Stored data
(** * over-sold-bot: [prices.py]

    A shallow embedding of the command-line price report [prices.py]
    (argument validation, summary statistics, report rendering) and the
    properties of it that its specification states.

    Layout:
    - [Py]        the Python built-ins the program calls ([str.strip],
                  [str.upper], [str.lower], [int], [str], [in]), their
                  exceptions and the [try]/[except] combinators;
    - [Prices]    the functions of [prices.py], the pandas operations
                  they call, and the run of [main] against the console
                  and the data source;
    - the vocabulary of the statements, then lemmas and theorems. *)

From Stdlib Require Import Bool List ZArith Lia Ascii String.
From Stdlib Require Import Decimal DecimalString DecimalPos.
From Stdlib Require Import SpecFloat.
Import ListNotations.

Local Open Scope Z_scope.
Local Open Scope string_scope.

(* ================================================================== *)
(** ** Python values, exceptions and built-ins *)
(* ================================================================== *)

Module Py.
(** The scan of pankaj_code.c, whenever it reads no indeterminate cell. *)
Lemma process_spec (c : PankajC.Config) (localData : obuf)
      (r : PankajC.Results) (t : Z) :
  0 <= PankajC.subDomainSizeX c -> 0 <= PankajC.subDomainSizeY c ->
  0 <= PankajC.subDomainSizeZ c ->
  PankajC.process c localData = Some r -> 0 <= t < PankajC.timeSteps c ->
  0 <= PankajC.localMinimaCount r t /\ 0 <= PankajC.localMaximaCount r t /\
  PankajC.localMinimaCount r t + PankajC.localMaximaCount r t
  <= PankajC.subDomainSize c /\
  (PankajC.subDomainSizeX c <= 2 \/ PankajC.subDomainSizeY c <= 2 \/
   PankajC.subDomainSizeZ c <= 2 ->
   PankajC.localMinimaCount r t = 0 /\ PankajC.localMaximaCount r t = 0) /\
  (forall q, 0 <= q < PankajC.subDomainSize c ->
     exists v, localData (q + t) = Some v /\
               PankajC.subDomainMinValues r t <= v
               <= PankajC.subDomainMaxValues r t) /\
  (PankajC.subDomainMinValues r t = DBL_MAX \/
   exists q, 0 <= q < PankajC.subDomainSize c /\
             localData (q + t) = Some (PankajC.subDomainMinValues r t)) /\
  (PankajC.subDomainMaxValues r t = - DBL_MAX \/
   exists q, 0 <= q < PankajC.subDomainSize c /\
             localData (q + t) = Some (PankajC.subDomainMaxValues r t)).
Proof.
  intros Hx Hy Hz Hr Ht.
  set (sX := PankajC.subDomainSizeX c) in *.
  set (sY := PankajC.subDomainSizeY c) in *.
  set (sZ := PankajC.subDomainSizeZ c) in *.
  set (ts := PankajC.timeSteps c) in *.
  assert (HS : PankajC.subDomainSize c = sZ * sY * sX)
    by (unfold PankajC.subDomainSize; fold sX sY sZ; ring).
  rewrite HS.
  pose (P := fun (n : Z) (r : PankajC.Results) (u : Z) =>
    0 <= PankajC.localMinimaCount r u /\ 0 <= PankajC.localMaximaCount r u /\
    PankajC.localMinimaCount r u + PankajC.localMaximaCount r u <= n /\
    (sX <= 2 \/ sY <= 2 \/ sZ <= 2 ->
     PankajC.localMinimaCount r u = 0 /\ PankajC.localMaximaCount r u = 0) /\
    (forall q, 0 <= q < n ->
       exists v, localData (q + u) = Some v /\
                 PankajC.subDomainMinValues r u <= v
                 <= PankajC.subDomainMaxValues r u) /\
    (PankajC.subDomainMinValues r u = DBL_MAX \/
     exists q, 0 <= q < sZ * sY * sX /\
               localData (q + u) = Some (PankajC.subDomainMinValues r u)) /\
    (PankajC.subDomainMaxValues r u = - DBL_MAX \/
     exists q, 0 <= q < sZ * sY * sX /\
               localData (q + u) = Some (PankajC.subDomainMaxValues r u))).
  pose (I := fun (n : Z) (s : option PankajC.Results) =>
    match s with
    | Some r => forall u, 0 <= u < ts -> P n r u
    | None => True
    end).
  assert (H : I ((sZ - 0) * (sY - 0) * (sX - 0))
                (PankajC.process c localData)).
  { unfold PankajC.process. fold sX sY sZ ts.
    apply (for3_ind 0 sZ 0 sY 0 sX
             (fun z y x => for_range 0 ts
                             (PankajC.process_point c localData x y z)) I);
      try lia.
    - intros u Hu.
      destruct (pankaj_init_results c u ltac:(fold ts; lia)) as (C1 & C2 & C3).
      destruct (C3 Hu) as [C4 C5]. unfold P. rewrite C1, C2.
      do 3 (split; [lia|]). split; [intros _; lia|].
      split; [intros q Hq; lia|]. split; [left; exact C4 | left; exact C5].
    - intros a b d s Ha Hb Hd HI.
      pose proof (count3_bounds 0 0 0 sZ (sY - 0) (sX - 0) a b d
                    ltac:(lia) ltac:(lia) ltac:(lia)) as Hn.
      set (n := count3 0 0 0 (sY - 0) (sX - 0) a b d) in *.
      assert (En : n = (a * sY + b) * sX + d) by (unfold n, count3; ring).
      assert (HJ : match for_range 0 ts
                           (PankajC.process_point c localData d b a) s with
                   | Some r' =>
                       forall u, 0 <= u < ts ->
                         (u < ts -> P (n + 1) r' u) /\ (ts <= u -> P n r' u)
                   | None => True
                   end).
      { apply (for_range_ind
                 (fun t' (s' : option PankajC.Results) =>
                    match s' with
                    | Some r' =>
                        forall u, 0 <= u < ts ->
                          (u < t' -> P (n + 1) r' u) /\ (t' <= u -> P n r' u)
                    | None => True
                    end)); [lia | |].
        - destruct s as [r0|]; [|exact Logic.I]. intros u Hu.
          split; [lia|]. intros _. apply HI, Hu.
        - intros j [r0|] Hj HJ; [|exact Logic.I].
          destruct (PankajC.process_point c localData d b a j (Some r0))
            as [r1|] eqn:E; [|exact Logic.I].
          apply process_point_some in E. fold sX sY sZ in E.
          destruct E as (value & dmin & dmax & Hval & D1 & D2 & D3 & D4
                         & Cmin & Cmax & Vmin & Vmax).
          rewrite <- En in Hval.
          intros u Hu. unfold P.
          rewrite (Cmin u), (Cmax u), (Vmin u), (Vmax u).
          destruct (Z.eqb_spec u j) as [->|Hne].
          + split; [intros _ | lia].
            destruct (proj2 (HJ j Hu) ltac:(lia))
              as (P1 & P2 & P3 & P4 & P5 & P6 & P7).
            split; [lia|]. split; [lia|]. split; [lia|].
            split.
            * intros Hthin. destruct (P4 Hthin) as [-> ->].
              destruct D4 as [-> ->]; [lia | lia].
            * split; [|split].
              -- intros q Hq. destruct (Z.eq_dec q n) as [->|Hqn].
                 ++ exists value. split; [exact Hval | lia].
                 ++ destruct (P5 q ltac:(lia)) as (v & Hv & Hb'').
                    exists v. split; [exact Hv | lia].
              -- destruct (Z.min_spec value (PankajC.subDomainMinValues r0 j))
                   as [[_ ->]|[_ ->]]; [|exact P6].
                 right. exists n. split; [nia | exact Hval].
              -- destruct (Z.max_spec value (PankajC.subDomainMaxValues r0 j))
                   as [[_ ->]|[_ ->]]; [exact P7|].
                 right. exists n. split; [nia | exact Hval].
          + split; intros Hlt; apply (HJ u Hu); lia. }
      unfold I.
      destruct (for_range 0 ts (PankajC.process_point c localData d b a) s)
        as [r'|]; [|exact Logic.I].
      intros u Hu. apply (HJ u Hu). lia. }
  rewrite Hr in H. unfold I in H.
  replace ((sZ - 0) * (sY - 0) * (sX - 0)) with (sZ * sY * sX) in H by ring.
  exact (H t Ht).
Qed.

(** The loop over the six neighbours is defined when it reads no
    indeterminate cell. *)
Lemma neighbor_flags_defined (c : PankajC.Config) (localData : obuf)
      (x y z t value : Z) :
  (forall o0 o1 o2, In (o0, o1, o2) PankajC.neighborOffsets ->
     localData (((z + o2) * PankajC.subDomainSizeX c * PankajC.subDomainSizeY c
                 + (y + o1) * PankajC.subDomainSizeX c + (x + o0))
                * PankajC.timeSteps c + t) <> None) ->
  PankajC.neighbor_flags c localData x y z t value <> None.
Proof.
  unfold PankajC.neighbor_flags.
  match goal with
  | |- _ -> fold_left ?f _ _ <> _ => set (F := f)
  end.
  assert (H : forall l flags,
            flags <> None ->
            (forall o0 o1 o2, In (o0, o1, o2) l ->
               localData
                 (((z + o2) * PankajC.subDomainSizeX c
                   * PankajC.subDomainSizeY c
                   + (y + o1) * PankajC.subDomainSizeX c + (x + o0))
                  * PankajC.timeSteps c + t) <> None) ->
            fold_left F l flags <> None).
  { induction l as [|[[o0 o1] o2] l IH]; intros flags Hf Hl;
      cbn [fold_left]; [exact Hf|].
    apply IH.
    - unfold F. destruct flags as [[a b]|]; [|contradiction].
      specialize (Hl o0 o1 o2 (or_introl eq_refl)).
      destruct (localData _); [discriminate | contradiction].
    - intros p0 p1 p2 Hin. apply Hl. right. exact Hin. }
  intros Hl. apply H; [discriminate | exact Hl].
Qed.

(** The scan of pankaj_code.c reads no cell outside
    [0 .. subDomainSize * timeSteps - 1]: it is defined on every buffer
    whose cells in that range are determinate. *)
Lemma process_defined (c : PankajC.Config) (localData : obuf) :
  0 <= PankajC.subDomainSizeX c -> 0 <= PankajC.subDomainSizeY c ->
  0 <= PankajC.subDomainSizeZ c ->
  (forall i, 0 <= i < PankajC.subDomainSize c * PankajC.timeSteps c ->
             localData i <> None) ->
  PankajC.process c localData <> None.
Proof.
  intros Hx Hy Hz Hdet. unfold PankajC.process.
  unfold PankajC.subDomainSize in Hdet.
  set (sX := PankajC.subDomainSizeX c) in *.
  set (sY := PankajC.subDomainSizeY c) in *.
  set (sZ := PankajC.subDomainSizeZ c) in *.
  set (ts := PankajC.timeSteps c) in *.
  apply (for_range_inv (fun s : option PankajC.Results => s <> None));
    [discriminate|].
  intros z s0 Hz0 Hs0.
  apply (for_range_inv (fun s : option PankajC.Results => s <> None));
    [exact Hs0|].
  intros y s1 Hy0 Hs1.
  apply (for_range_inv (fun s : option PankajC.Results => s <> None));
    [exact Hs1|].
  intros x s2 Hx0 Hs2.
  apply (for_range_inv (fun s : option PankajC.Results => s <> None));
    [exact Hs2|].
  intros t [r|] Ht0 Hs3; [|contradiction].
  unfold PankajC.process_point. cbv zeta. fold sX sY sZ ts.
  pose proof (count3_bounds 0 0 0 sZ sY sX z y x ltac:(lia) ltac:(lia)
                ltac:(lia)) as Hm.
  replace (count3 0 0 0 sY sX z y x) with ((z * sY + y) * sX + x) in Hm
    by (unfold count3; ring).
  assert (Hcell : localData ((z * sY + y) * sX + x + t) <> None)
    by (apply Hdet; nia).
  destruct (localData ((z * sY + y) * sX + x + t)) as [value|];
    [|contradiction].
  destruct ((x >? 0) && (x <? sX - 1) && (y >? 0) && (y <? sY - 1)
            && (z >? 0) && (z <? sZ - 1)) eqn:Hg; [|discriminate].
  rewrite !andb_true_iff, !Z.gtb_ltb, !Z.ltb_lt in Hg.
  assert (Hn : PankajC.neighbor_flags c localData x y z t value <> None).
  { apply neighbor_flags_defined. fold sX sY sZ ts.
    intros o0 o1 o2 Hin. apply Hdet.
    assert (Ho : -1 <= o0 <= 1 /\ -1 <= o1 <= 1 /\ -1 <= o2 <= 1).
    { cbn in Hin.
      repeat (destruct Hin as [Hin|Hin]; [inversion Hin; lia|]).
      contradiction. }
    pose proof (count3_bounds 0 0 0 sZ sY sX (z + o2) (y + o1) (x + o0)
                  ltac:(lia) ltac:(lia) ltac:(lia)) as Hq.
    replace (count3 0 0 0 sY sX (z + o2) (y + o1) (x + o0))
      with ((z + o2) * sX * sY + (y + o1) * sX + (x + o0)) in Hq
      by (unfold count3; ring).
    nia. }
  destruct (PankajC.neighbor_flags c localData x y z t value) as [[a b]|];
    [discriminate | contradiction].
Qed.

--

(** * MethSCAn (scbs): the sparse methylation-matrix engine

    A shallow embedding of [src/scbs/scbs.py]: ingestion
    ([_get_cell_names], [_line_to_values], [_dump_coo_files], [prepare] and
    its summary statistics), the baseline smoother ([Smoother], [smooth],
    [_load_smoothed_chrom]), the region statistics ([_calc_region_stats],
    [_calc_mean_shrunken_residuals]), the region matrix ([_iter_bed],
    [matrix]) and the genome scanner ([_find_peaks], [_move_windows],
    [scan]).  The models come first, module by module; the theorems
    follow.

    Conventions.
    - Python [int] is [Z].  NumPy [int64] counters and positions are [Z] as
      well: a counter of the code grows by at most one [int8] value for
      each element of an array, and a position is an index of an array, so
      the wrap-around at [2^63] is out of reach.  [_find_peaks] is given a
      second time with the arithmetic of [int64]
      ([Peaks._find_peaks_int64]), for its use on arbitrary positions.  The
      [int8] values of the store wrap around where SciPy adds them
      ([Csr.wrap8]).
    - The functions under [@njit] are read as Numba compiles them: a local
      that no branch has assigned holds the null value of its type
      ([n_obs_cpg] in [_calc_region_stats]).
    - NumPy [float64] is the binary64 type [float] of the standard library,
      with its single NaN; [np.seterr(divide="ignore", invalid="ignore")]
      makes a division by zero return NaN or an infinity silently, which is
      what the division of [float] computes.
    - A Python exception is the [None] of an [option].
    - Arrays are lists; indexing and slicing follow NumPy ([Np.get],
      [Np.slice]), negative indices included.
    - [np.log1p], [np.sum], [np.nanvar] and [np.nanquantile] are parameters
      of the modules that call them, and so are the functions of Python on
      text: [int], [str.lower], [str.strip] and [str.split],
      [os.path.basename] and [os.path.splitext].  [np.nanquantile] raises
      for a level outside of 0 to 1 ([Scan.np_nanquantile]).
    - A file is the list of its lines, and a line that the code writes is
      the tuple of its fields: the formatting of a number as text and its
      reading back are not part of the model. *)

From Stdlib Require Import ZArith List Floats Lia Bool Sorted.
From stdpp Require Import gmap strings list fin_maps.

* * *

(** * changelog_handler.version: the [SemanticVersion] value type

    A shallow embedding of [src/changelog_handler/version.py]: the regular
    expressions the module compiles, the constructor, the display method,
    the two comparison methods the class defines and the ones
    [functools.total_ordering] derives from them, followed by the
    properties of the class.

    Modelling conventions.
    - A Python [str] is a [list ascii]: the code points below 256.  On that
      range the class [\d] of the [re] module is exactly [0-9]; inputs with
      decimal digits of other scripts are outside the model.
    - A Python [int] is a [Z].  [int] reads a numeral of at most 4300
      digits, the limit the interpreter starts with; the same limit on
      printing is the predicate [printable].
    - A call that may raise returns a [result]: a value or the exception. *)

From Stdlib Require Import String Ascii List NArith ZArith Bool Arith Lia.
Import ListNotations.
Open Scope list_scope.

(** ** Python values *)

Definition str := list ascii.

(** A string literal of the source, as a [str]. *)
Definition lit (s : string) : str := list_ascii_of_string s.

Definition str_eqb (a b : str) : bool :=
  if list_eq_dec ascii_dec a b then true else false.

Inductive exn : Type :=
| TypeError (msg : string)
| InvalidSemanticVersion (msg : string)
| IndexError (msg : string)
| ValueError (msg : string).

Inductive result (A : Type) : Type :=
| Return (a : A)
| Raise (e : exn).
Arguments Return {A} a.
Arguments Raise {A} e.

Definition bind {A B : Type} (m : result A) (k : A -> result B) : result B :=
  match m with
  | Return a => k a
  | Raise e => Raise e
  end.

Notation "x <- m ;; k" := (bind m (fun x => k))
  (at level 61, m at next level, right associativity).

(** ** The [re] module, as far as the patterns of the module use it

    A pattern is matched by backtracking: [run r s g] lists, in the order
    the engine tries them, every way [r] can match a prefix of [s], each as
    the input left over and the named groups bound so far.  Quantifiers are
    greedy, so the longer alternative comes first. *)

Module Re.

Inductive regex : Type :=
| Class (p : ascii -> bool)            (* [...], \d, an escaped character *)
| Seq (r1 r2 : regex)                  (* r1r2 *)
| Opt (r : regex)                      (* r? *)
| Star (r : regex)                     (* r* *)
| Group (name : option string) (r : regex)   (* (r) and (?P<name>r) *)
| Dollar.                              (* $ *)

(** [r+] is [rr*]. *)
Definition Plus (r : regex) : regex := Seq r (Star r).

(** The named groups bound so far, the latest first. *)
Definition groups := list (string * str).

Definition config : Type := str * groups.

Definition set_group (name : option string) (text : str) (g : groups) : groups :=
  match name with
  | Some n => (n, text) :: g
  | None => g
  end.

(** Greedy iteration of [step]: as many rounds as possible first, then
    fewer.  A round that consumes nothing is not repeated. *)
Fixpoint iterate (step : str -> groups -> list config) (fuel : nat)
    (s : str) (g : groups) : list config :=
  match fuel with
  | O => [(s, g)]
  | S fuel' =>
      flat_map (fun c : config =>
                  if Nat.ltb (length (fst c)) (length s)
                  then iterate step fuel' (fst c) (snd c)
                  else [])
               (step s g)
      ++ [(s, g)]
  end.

WHAT YOU WILL DO
For this exercise, repeat exactly the lines of the data above from the one with "(** * over-sold-bot: [prices.py]" down to the one with "(PankajC.subDomainMinValues r t = DBL_MAX", both end lines included.

SOLUTION TO THIS TASK
(** * over-sold-bot: [prices.py]

    A shallow embedding of the command-line price report [prices.py]
    (argument validation, summary statistics, report rendering) and the
    properties of it that its specification states.

    Layout:
    - [Py]        the Python built-ins the program calls ([str.strip],
                  [str.upper], [str.lower], [int], [str], [in]), their
                  exceptions and the [try]/[except] combinators;
    - [Prices]    the functions of [prices.py], the pandas operations
                  they call, and the run of [main] against the console
                  and the data source;
    - the vocabulary of the statements, then lemmas and theorems. *)

From Stdlib Require Import Bool List ZArith Lia Ascii String.
From Stdlib Require Import Decimal DecimalString DecimalPos.
From Stdlib Require Import SpecFloat.
Import ListNotations.

Local Open Scope Z_scope.
Local Open Scope string_scope.

(* ================================================================== *)
(** ** Python values, exceptions and built-ins *)
(* ================================================================== *)

Module Py.
(** The scan of pankaj_code.c, whenever it reads no indeterminate cell. *)
Lemma process_spec (c : PankajC.Config) (localData : obuf)
      (r : PankajC.Results) (t : Z) :
  0 <= PankajC.subDomainSizeX c -> 0 <= PankajC.subDomainSizeY c ->
  0 <= PankajC.subDomainSizeZ c ->
  PankajC.process c localData = Some r -> 0 <= t < PankajC.timeSteps c ->
  0 <= PankajC.localMinimaCount r t /\ 0 <= PankajC.localMaximaCount r t /\
  PankajC.localMinimaCount r t + PankajC.localMaximaCount r t
  <= PankajC.subDomainSize c /\
  (PankajC.subDomainSizeX c <= 2 \/ PankajC.subDomainSizeY c <= 2 \/
   PankajC.subDomainSizeZ c <= 2 ->
   PankajC.localMinimaCount r t = 0 /\ PankajC.localMaximaCount r t = 0) /\
  (forall q, 0 <= q < PankajC.subDomainSize c ->
     exists v, localData (q + t) = Some v /\
               PankajC.subDomainMinValues r t <= v
               <= PankajC.subDomainMaxValues r t) /\
  (PankajC.subDomainMinValues r t = DBL_MAX \/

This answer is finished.